St. Thomas Aquinas spoke of poetica scientia as the immediate apprehension of reality that inspires awe. A child comes to know a flower not merely by its botanical parts but by its beauty and goodness within God's creation—first speaking to the heart.
Music and rhythm play vital roles as well. Through song and harmony, learners experience a universal language that transcends words. By first loving what is lovely through sensory and emotional encounters, students develop the right affections. This foundation prevents education from becoming lifeless and transforms the entire day—chores, nature walks, liturgy, and family life—into opportunities to encounter the good, the true, and the beautiful.
Critics of modern education rightly note that an overemphasis on analysis can stifle wonder. The poetic mode offers a remedy through receptivity and delight.

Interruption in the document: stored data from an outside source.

Lemma ok_panels_text value fallback : ok (parsePanels lookup value fallback) good_panels.
Proof. unfold parsePanels. destruct (panels_json value) as [|[|y l] []]; try done. by apply ok_panels. Qed.

(** The one panel of the variables of a deployment without a list. *)
Lemma good_single url token ip dnsURL dnsToken cloudflare :
  token <> "" -> IsValid ip = true -> dnsToken <> "" -> cloudflare <> "" ->
  good_panels [mkPanelConfig "default" "Default" url token ip DNSModeEnabled dnsURL dnsToken cloudflare].
Proof.
  intros H1 H2 H3 H4. split_and!; [done|done| |apply NoDup_singleton]. apply Forall_singleton. intros Hu Hd. cbn in *.
  split; cbn; auto.
Qed.

Lemma ok_optional_ip name value : ok (ip_setting name value) (fun ip => value <> "" -> IsValid ip = true).
Proof. destruct (decide (value = "")) as [->|Hv]; [by intros _ Hn|]. eapply ok_mono; [by apply ok_ip|done]. Qed.

Lemma ok_each {A} (f : A -> W unit) (Q : A -> Prop) l : (forall x, ok (f x) (fun _ => Q x)) -> ok (each f l) (fun _ => Forall Q l).
Proof.
  intros Hf. induction l as [|x l IH]; cbn [each]; [by apply ok_ret|].
  eapply ok_bind; [apply Hf|]. intros u Hx. eapply ok_mono; [exact IH|]. intros v Hl. by constructor.
Qed.

Definition url_fine (entry : string * string) : Prop :=
  snd entry <> "" -> validURL (snd entry) (String.eqb (fst entry) "DATABASE_URL") = true.

Lemma ok_url entry : ok (url_error entry) (fun _ => url_fine entry).
Proof.
  destruct entry as [name value]. eapply ok_mono; [apply ok_complain|]. intros [] Hc Hv%String.eqb_neq. cbn in *.
  rewrite Hv in Hc. by apply negb_false_iff.
Qed.

Lemma ok_urls l : ok (each url_error (range_urls l)) (fun _ => Forall url_fine l).
Proof. eapply ok_mono; [apply ok_each, ok_url|]. intros w Hf. cbn in Hf. by rewrite (range_urls_perm l) in Hf. Qed.

Lemma ok_panel_urls index ps : Forall described ps -> ok (panel_url_errors index ps) (fun _ => Forall valid_panel ps).
Proof.
  intros Hd. revert index. induction Hd as [|p ps Hp _ IH]; intros index; cbn [panel_url_errors]; [by apply ok_ret|].
  eapply ok_bind; [apply ok_complain|]. intros u Hu%negb_false_iff. eapply ok_bind; [apply ok_complain|]. intros v Hv.
  eapply ok_mono; [apply IH|]. intros w Hl. constructor; [|done]. apply Hp; [done|]. intros Hm. rewrite Hm in Hv. cbn in Hv.
  by apply negb_false_iff.
Qed.

Lemma text_setting_nonempty name fallback : fallback <> "" -> text_setting lookup name fallback <> "".
Proof. intros Hf. unfold text_setting. destruct (String.eqb _ "") eqn:E; [done|]. by apply String.eqb_neq. Qed.

Definition timings (c : Config) : list Z :=
  [c_HTTPTimeout c; c_SSHConnectTimeout c; c_SSHCommandTimeout c; c_NodeConnectTimeout c; c_TelegramPollTimeout c; c_TelegramSessionTTL c;
   c_NodeMonitorInterval c; c_NodeCriticalAlertInterval c; c_CertificateRenewBefore c; c_CertificateRenewInterval c;
   c_CertificateIssueTimeout c; c_DNSPropagationTimeout c; c_DNSPropagationInterval c].

Record valid_config (c : Config) : Prop := {
  vc_panels : c_Panels c <> [] /\ Z.of_nat (length (c_Panels c)) <= 32;
  vc_distinct : NoDup (pc_ID <$> c_Panels c);
  vc_each_panel : Forall valid_panel (c_Panels c);
  vc_secrets : c_TelegramBotToken c <> "" /\ c_DeploySSHPrivateKey c <> "" /\ c_CertificateStorePath c <> "" /\ c_HealthAddr c <> "";
  vc_users : c_TelegramAllowedUsers c <> [] /\ NoDup (c_TelegramAllowedUsers c) /\ Forall (fun u => 0 < u) (c_TelegramAllowedUsers c);
  vc_metrics : IsValid (c_MetricsIP c) = true;
  vc_database : validURL (c_DatabaseURL c) true = true;
  vc_directory : validURL (c_ACMEDirectoryURL c) false = true;
  vc_email : mail_ParseAddress (c_ACMEEmail c) = Some (c_ACMEEmail c);
  vc_repository : validXraySNIRepositoryURL (c_XraySNIRepoURL c) = true /\ validPinnedRef (c_XraySNIRef c) = true;
  vc_timings : Forall (fun d => 0 < d) (timings c);
  vc_limits : 0 < c_MaxConcurrentDeployments c <= 100 /\ 0 < c_MaxCertificateDistributions c <= 32 /\
              0 < c_NodeMonitorConfirmations c <= 10 /\ 0 < c_NodeCriticalOnlineThreshold c <= 100000
}.

Ltac setting :=
  eapply ok_bind; [first [apply ok_required | apply ok_legacy | apply ok_duration; done | apply ok_integer; done | apply ok_optional_ip
    | apply ok_complain | apply ok_urls]|].

Lemma ok_users_setting value :
  value <> "" -> ok (if String.eqb value "" then mret [] else parseAllowedUsers value) (fun us => us <> [] /\ NoDup us /\ Forall (fun u => 0 < u) us).
Proof. intros ->%String.eqb_neq. apply ok_users. Qed.

(** C39. A configuration the program starts with is complete and consistent,
    whatever the environment and the panels file hold: 1 to 32 panels with
    distinct valid identifiers, each with its own panel address, token, API
    address and Cloudflare token, and a balancer address and token when its
    DNS is enabled; nobody but positive, distinct Telegram users; a pinned
    revision of a credential-free repository; every timeout and limit
    positive and within its maximum. Otherwise [load] returns the list of
    everything that is wrong. *)
Theorem loaded_configuration_is_valid c : load lookup = Ok c -> valid_config c.
Proof.
  assert (ok (load_config lookup) valid_config) as Hok.
  { unfold load_config. cbv zeta.
    setting. intros _ _. setting. intros bot Hbot. setting. intros rurl _. setting. intros rtok Hrtok. setting. intros durl _.
    setting. intros dtok Hdtok. setting. intros cf Hcf. setting. intros email Hemail. setting. intros db Hdb. setting. intros key Hkey.
    setting. intros iptext Hiptext. setting. intros ip Hip.
    eapply (ok_bind _ _ good_panels).
    { destruct (has lookup "PANELS_CONFIG_FILE"); [apply ok_panels_file|]. destruct (has lookup "PANELS_JSON"); [apply ok_panels_text|].
      apply ok_ret, good_single; auto. }
    intros ps (Hps & Hlen & Hdesc & Hdup).
    do 13 (setting; intros ? ?). do 4 (setting; intros ? ?). setting. intros ut Hut.
    eapply ok_bind; [by apply ok_users_setting|]. intros us Hus. setting. intros mt Hmt. setting. intros mip Hmip.
    setting. intros ? Hurls. eapply ok_bind; [by apply ok_panel_urls|]. intros ? Hpanels.
    setting. intros ? Hmail%negb_false_iff%bool_decide_eq_true. setting. intros ? Hrepo%negb_false_iff. setting. intros ? Href%negb_false_iff.
    apply ok_ret. cbn beta in Hurls. rewrite !Forall_cons in Hurls. destruct Hurls as (_ & _ & _ & Hu1 & Hu2 & _).
    split; cbn [c_Panels c_TelegramBotToken c_DeploySSHPrivateKey c_CertificateStorePath c_HealthAddr c_TelegramAllowedUsers c_MetricsIP
      c_DatabaseURL c_ACMEDirectoryURL c_ACMEEmail c_XraySNIRepoURL c_XraySNIRef]; auto.
    - split_and!; auto; by apply text_setting_nonempty.
    - apply Hu2. by apply text_setting_nonempty.
    - unfold timings. repeat constructor; assumption. }
  unfold load. destruct (load_config lookup) as [[|e es] c']; [|done]. intros [= ->]. by apply Hok.
Qed.
End Guarantees.

(** ** A concrete environment *)
#[local] Instance sample_library : ConfigLibrary.
Proof. refine (Build_ConfigLibrary (fun _ => FileInvalid) (fun _ => TextInvalid) Some (fun l => l) _). done. Defined.
#[local] Instance sample_fractions : FloatFraction := fun _ _ _ => 0.
#[local] Instance sample_printable : UnicodePrint := fun _ => true.

Definition sample_environment (name : string) : option string :=
  (list_to_map [("TELEGRAM_BOT_TOKEN", "bot"); ("REMNAWAVE_URL", "https://panel.test"); ("REMNAWAVE_TOKEN", "t"); ("DNS_BALANCER_URL", "http://dns.test");
   ("DNS_BALANCER_TOKEN", "d"); ("CF_API_TOKEN", "c"); ("ACME_EMAIL", "a@b.c"); ("DATABASE_URL", "postgres://h/db");
   ("DEPLOY_SSH_PRIVATE_KEY", "k"); ("REMNA_API_IP", "10.0.0.1"); ("TELEGRAM_ALLOWED_USERS", "5, 7;5"); ("METRICS_IP", "10.0.0.2");
   ("HTTP_TIMEOUT", "90s"); ("MAX_CONCURRENT_DEPLOYMENTS", "100")] : gmap string string) !! name.

Lemma loaded_configuration_is_valid_witness : exists c, load sample_environment = Ok c /\ valid_config c.
Proof.
  eexists. split; [vm_compute; reflexivity|]. apply (loaded_configuration_is_valid sample_environment). vm_compute. reflexivity.
Defined.
(* ===== verification/Remnawave.v ===== *)
(** * Remnawave API client ([internal/remnawave])

    The typed model of Hosts and Nodes ([models.go]), the validation of
    operator input and of the Host-to-Node mapping ([validation.go]), the
    decoding of responses ([wire.go]) and the client operations
    ([client.go]).  HTTP and JSON are the boundary: one call [HttpDo] is one
    request, answered by a transport failure or by a status and a decoded
    body. *)

From S2P Require Import Prelude GoStrings NetIP Effects Deployment Http.

#[local] Open Scope Z_scope.

(** ** Models *)
Record HostInbound : Type := mkHostInbound {
  ConfigProfileUUID : option string;
  ConfigProfileInboundUUID : option string
}.

Record Host : Type := mkHost {
  host_UUID : string;
  host_Remark : string;
  host_Address : string;
  host_SNI : option string;
  host_IsDisabled : bool;
  host_Inbound : HostInbound
}.

Record DeploymentProfile : Type := mkDeploymentProfile {
  prof_SNIDomain : string;
  prof_ActiveConfigProfileUUID : string;
  prof_ActiveInbounds : list string
}.

Record NodeConfigProfile : Type := mkNodeConfigProfile {
  ncp_ActiveConfigProfileUUID : string;
  ncp_ActiveInbounds : list string
}.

C.S. Lewis warned against reducing education to mere information processing, urging instead an approach that guards the heart's imaginative capacities against utilitarian reductionism.
In this mode, parents act as guides, drawing out ideas through shared experiences rather than imposing dry lectures. We invite our children to look deeply—at stars, at stories, at the ordinary—perceiving deeper realities and building a synthetic imagination.
Ultimately, the poetic mode of learning is a healing balm for our fragmented age. It calls families and educators to relearn how to be poetic beings: open to mystery, attuned to beauty, and joyfully participatory in the world. As we cultivate this way of knowing, we recover a classical vision of education in which wonder leads to wisdom. James S. Taylor's insights remind us that true knowing begins in delight, inviting each learner to embrace reality with open senses and a receptive heart—nourishing the soul as much as the mind.